The UN Independent International Commission of Inquiry on the Occupied Palestinian Territory, including East Jerusalem, and Israel, has determined Israel’s actions in Gaza a genocide. 

At a press conference in Geneva, the Commission members Judge Pillay and Chris Sidoti said that their extensive investigation has led to the conclusion that Israeli authorities and security forces “committed four of the five genocidal acts defined by the 1948 Convention on the Prevention and Punishment of the Crime of Genocide”.

These acts are: killing, causing serious bodily or mental harm, deliberately inflicting conditions of life calculated to bring about the destruction of the Palestinians, and imposing measures intended to prevent births.

In an extraordinary moment of clarification, Chris Sidoti, noted that the fifth condition for genocide was not met – that is the transfer of children from one group to another.
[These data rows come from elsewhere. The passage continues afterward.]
Lemma findAt_sound b count iStart s e :
  wf b → 0 < count < 2^31 → 0 ≤ iStart ≤ size b →
  findAt b count iStart = Some (Ok (s, e)) →
  iStart ≤ s ∧ e = s + count - 1 ∧ ports s e ⊆ data b.
Proof.
  intros Hb Hc Hi H. pose proof (iterator_offsets b iStart Hb Hi) as Ho.
  pose proof Hb as []. eapply find_loop_sound in H as (Hs & -> & Hsub);
    [|done| |done|lia|done|lia].
  - apply elem_of_iterator in Hs as [??]; done.
  - intros x [Hx _]%elem_of_iterator; [|done..]. apply wf_data0 in Hx. lia.
Qed.

(** A single port is found whenever the iterator has one. *)
Lemma findAt_one b iStart x :
  wf b → 0 ≤ iStart ≤ size b → x ∈ data b → iStart ≤ x →
  ∃ s e, findAt b 1 iStart = Some (Ok (s, e)).
Proof.
  intros Hb Hi Hx Hle. unfold findAt.
  assert (x ∈ iterator (data b) iStart) as Hin by (by apply elem_of_iterator).
  destruct (iterator (data b) iStart) as [|y i]; [by apply elem_of_nil in Hin|].
  simpl. rewrite bool_decide_true by lia.
  destruct i as [|z i]; simpl; eauto.
Qed.

(** The free ports, and all the ports the bitmap was made for. *)
Definition free (b : Bitmap) : gset Z := set_map (Z.add (base b)) (data b).
Definition managed (b : Bitmap) : gset Z := ports (base b) (base b + size b - 1).

Lemma elem_of_free b p : p ∈ free b ↔ p - base b ∈ data b.
Proof.
  unfold free. rewrite elem_of_map. split.
  - intros (x & -> & Hx). by replace (base b + x - base b) with x by lia.
  - intros H. exists (p - base b). split; [lia|done].
Qed.

Lemma NewBitmap_spec first last b :
  0 < first → last < 2^31 → NewBitmap first last = Ok b →
  wf b ∧ free b = ports first last ∧ managed b = ports first last.
Proof.
  intros Hf Hl. unfold NewBitmap. case_bool_decide; [done|]. intros H0.
  rewrite int32_add in H0. rewrite int32_id in H0 by (unfold in_int32; lia).
  rewrite bool_decide_true in H0 by lia. rewrite uint64_id in H0 by lia.
  simplify_eq. split_and!.
  - constructor; simpl; try lia. unfold AddRange. set_unfold. lia.
  - apply set_eq. intros p. rewrite elem_of_free. simpl. unfold AddRange. set_unfold. lia.
  - unfold managed. simpl. apply set_eq. set_unfold. lia.
Qed.

Lemma AllocateRange_ok b count s e b' :
  wf b → count < 2^31 → AllocateRange b count = (Ok (s, e), b') →
  wf b' ∧ 0 < count ∧ 0 < s ∧ e = s + count - 1 ∧ e < 2^31 ∧ ports s e ⊆ free b ∧
  free b' = free b ∖ ports s e ∧ managed b' = managed b.
Proof.
  intros Hb Hc. unfold AllocateRange. case_bool_decide; [done|].
  assert (∀ i s e, 0 ≤ i ≤ size b → findAt b count i = Some (Ok (s, e)) →
    0 ≤ s ∧ e = s + count - 1 ∧ e < size b ∧ ports s e ⊆ data b) as Hfind.
  { intros i s0 e0 Hi (? & -> & Hsub)%findAt_sound; [|done|lia..].
    pose proof (wf_data b Hb (s0 + count - 1)) as He. split_and!; [lia|done| |done].
    apply He, Hsub, elem_of_ports. lia. }
  pose proof Hb as []. intros Hres.
  assert (∃ rs re, 0 ≤ rs ∧ re = rs + count - 1 ∧ re < size b ∧ ports rs re ⊆ data b ∧
    s = int32 (base b + rs) ∧ e = int32 (base b + re) ∧
    b' = {| base := base b; size := size b; start := int32 (re + 1);
            data := RemoveRange (data b) (uint64 rs) (uint64 re + 1) |})
    as (rs & re & ? & -> & ? & Hsub & -> & -> & ->).
  { repeat case_match; simplify_eq; repeat eexists; try done;
      match goal with H : findAt _ _ _ = Some (Ok _) |- _ => apply Hfind in H as (?&->&?&?) end;
      done || lia. }
  clear Hres Hfind. rewrite !int32_id by (unfold in_int32; lia).
  rewrite !uint64_id by lia.
  split_and!; try lia; try done.
  - constructor; simpl; try lia. unfold RemoveRange. intros x [Hx _]%elem_of_difference. auto.
  - intros p. rewrite elem_of_ports, elem_of_free. intros. apply Hsub, elem_of_ports. lia.
  - apply set_eq. intros p. rewrite elem_of_difference, !elem_of_free. simpl. unfold RemoveRange.
    rewrite elem_of_difference, !elem_of_ports. naive_solver lia.
Qed.

Lemma AllocateRange_err b count x b' : AllocateRange b count = (Err x, b') → b' = b.
Proof. unfold AllocateRange. intros. repeat case_match; by simplify_eq. Qed.

Lemma ReleaseRange_zero b : ReleaseRange b 0 0 = (None, b).
Proof. done. Qed.

Lemma ReleaseRange_ok b s e :
  wf b → 0 < s ≤ e → ports s e ⊆ managed b →
  ∃ b', ReleaseRange b s e = (None, b') ∧ wf b' ∧ free b' = free b ∪ ports s e ∧
        managed b' = managed b.
Proof.
  intros Hb Hse Hsub. pose proof Hb as [].
  pose proof (Hsub s) as H1. pose proof (Hsub e) as H2.
  unfold managed in H1, H2. rewrite !elem_of_ports in H1, H2.
  unfold ReleaseRange. rewrite (bool_decide_false (e < s)) by lia.
  rewrite (bool_decide_false (s = e ∧ e = 0)) by lia.
  rewrite !int32_id by (unfold in_int32; lia).
  rewrite bool_decide_false by lia. rewrite !uint64_id by lia.
  eexists. split; [done|]. split_and!; [|apply set_eq; intros p|done].
  - constructor; simpl; try lia. unfold AddRange. intros x. rewrite elem_of_union, elem_of_ports.
    intros [?%wf_data0|]; lia.
  - rewrite elem_of_union, !elem_of_free. simpl. unfold AddRange.
    rewrite elem_of_union, !elem_of_ports. naive_solver lia.
Qed.

(** ** The interface the process manager relies on *)

(** A set of free ports with the two operations of the bitmap. *)
Class PortAllocator (B : Type) := {
  alloc_range : B → Z → res (Z * Z) * B;
  release_range : B → Z → Z → option error * B;
  free_ports : B → gset Z;
  all_ports : B → gset Z;
  alloc_wf : B → Prop;
}.

(** What it promises: a range handed out was free and no longer is, a range
    given back is free again, and [0-0] stands for no port at all. *)
Class PortAllocatorLaws (B : Type) `{PortAllocator B} := {
  alloc_ok b n s e b' :
    alloc_wf b → n < 2^31 → alloc_range b n = (Ok (s, e), b') →
    alloc_wf b' ∧ 0 < n ∧ 0 < s ∧ e = s + n - 1 ∧ e < 2^31 ∧
    ports s e ⊆ free_ports b ∧ free_ports b' = free_ports b ∖ ports s e ∧
    all_ports b' = all_ports b;
  alloc_err b n x b' : alloc_range b n = (Err x, b') → b' = b;
  release_none b : release_range b 0 0 = (None, b);
  release_ok b s e :
    alloc_wf b → 0 < s ≤ e → ports s e ⊆ all_ports b →
    ∃ b', release_range b s e = (None, b') ∧ alloc_wf b' ∧
      free_ports b' = free_ports b ∪ ports s e ∧ all_ports b' = all_ports b;
}.

#[export] Instance bitmap_allocator : PortAllocator Bitmap := {
  alloc_range := AllocateRange;
  release_range := ReleaseRange;
  free_ports := free;
  all_ports := managed;
  alloc_wf := wf;
}.

#[export] Instance bitmap_allocator_laws : PortAllocatorLaws Bitmap.
Proof.
  split.
  - apply AllocateRange_ok.
  - apply AllocateRange_err.
  - apply ReleaseRange_zero.
  - apply ReleaseRange_ok.
Qed.

(** ** Properties *)

(** A bitmap for the ports 100-105, its ports taken out one by one or in pairs. *)
Definition bitmap_100_105 : Bitmap := {| base := 100; size := 6; start := 0; data := ports 0 5 |}.

Lemma bitmap_100_105_wf : wf bitmap_100_105.
Proof. constructor; simpl; try lia. set_unfold. lia. Qed.

(** C11: [AllocateRange] hands out exactly [count] consecutive ports that were
    all free, takes them and nothing else out of the free set, starts its next
    search after them, and keeps the bitmap well formed; on an error the bitmap
    is unchanged and both searches had run to their end (the loop never runs
    out of fuel). *)
Theorem AllocateRange_correct (b : Bitmap) (count : Z) (r : res (Z * Z)) (b' : Bitmap) :
  wf b → count < 2^31 → AllocateRange b count = (r, b') →
  match r with
  | Ok (s, e) =>
      0 < count ∧ e = s + count - 1 ∧ ports s e ⊆ free b ∧
      free b' = free b ∖ ports s e ∧ start b' = e + 1 - base b ∧ wf b'
  | Err x =>
      b' = b ∧
      (count ≤ 0 ∨ (x = no_range ∧ (∃ x1, findAt b count (start b) = Some (Err x1)) ∧
                    (∃ x2, findAt b count 0 = Some (Err x2))))
  end.
Proof.
  intros Hb Hc H. destruct r as [[s e]|x].
  - pose proof H as (? & ? & ? & -> & ? & ? & ? & ?)%AllocateRange_ok; [|done..].
    split_and!; try done. revert H. unfold AllocateRange. case_bool_decide; [done|].
    intros. pose proof Hb as [].
    repeat case_match; simplify_eq/=;
      match goal with H : findAt _ _ _ = Some (Ok _) |- _ =>
        apply findAt_sound in H as (? & -> & Hsub); [|done|lia..] end.
    all: match type of Hsub with ports ?rs ?re ⊆ _ =>
           pose proof (Hsub re ltac:(apply elem_of_ports; lia)) as ?%wf_data0 end.
    all: rewrite int32_id in * by (unfold in_int32; lia); try lia.
    all: rewrite !int32_id by (unfold in_int32; lia); lia.
  - pose proof H as ->%AllocateRange_err. split; [done|]. revert H. unfold AllocateRange.
    case_bool_decide; [by left|]. right.
    destruct (findAt_total b count (start b)) as [r1 E1]; [lia|].
    destruct (findAt_total b count 0) as [r2 E2]; [lia|].
    rewrite E1, E2 in *. destruct r1 as [[]|]; [done|]. destruct r2 as [[]|]; [done|].
    naive_solver.
Qed.

Theorem AllocateRange_correct_witness :
  fst (AllocateRange bitmap_100_105 2) = Ok (100, 101) ∧
  free (snd (AllocateRange bitmap_100_105 2)) = free bitmap_100_105 ∖ ports 100 101.
Proof.
  split; [by vm_compute|].
  apply (AllocateRange_correct bitmap_100_105 2 (Ok (100, 101))
    (snd (AllocateRange bitmap_100_105 2)) bitmap_100_105_wf);
    [lia|by vm_compute].
Defined.

(** A request for one port is refused only when no port is free, wherever
    the last search stopped. *)
Theorem AllocateRange_one (b : Bitmap) :
  wf b → (∃ p b', AllocateRange b 1 = (Ok (p, p), b') ∧ p ∈ free b) ↔ free b ≠ ∅.
Proof.
  intros Hb. split; [set_solver|]. intros [p Hp]%set_choose_L.
  apply elem_of_free in Hp. pose proof (wf_data b Hb _ Hp).
  destruct (findAt_one b 0 (p - base b)) as (s0 & e0 & H0); [done|lia|done|lia|].
  destruct (AllocateRange b 1) as [[[s e]|x] b'] eqn:E.
  - pose proof E as (_&_&_&->&_&Hsub&_)%AllocateRange_ok; [|done|lia].
    replace (s + 1 - 1) with s in * by lia. exists s, b'. split; [done|].
    apply Hsub, elem_of_ports. lia.
  - revert E. unfold AllocateRange. rewrite bool_decide_false by lia.
    destruct (findAt_total b 1 (start b)) as [[[]|] E1]; [lia|by rewrite E1|].
    by rewrite E1, H0.
Qed.

Theorem AllocateRange_one_witness :
  ∃ p b', AllocateRange bitmap_100_105 1 = (Ok (p, p), b') ∧ p ∈ free bitmap_100_105.
Proof.
  apply (AllocateRange_one bitmap_100_105 bitmap_100_105_wf). by vm_compute.
Defined.

(** Giving back the range that was just handed out restores the free set. *)
Theorem allocate_release (b b' : Bitmap) (count s e : Z) :
  wf b → count < 2^31 → AllocateRange b count = (Ok (s, e), b') →
  ∃ b'', ReleaseRange b' s e = (None, b'') ∧ free b'' = free b ∧ wf b''.
Proof.
  intros Hb Hc (Hb' & ? & ? & -> & ? & Hsub & Hf & Hm)%AllocateRange_ok; [|done..].
  destruct (ReleaseRange_ok b' s (s + count - 1)) as (b'' & ? & ? & Hf' & ?); [done|lia| |].
  { rewrite Hm. intros p [? ?]%Hsub%elem_of_free%(wf_data b Hb).
    apply elem_of_ports. lia. }
  exists b''. split_and!; [done| |done]. rewrite Hf', Hf.
  apply set_eq. intros p. specialize (Hsub p). rewrite elem_of_union, elem_of_difference.
  destruct (decide (p ∈ ports s (s + count - 1))); naive_solver.
Qed.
Rather, as the report noted, the genocidal intention of Israel has included the actual targeting of the children of Gaza as a way of ending any future for this community.

The Commission urged Israel and all countries to fulfil their obligations under international law “to end the genocide” and bring those responsible to account.

The Sydney Peace Foundation calls on the Australian Government to act on our international obligations: demand an immediate and permanent ceasefire in Gaza, restore UN-led humanitarian access, stop arms transfers and enabling inputs (like jet fuel and parts), investigate and sanction complicity. Nothing less will suffice.

“This report provides the clarity we need to courageously live up to our obligations under international law and act to stop the genocide. A failure to stand up for peace with justice in Palestine will ultimately be failure to stand up for peace with justice everywhere,” said Melanie Morrison, Director of the Sydney Peace Foundation.

Judge Navi Pillay will be in Sydney on 6 November to accept the Sydney Peace Prize at the Sydney Town Hall where she will be joined by Chris Sidoti and other experts in international justice.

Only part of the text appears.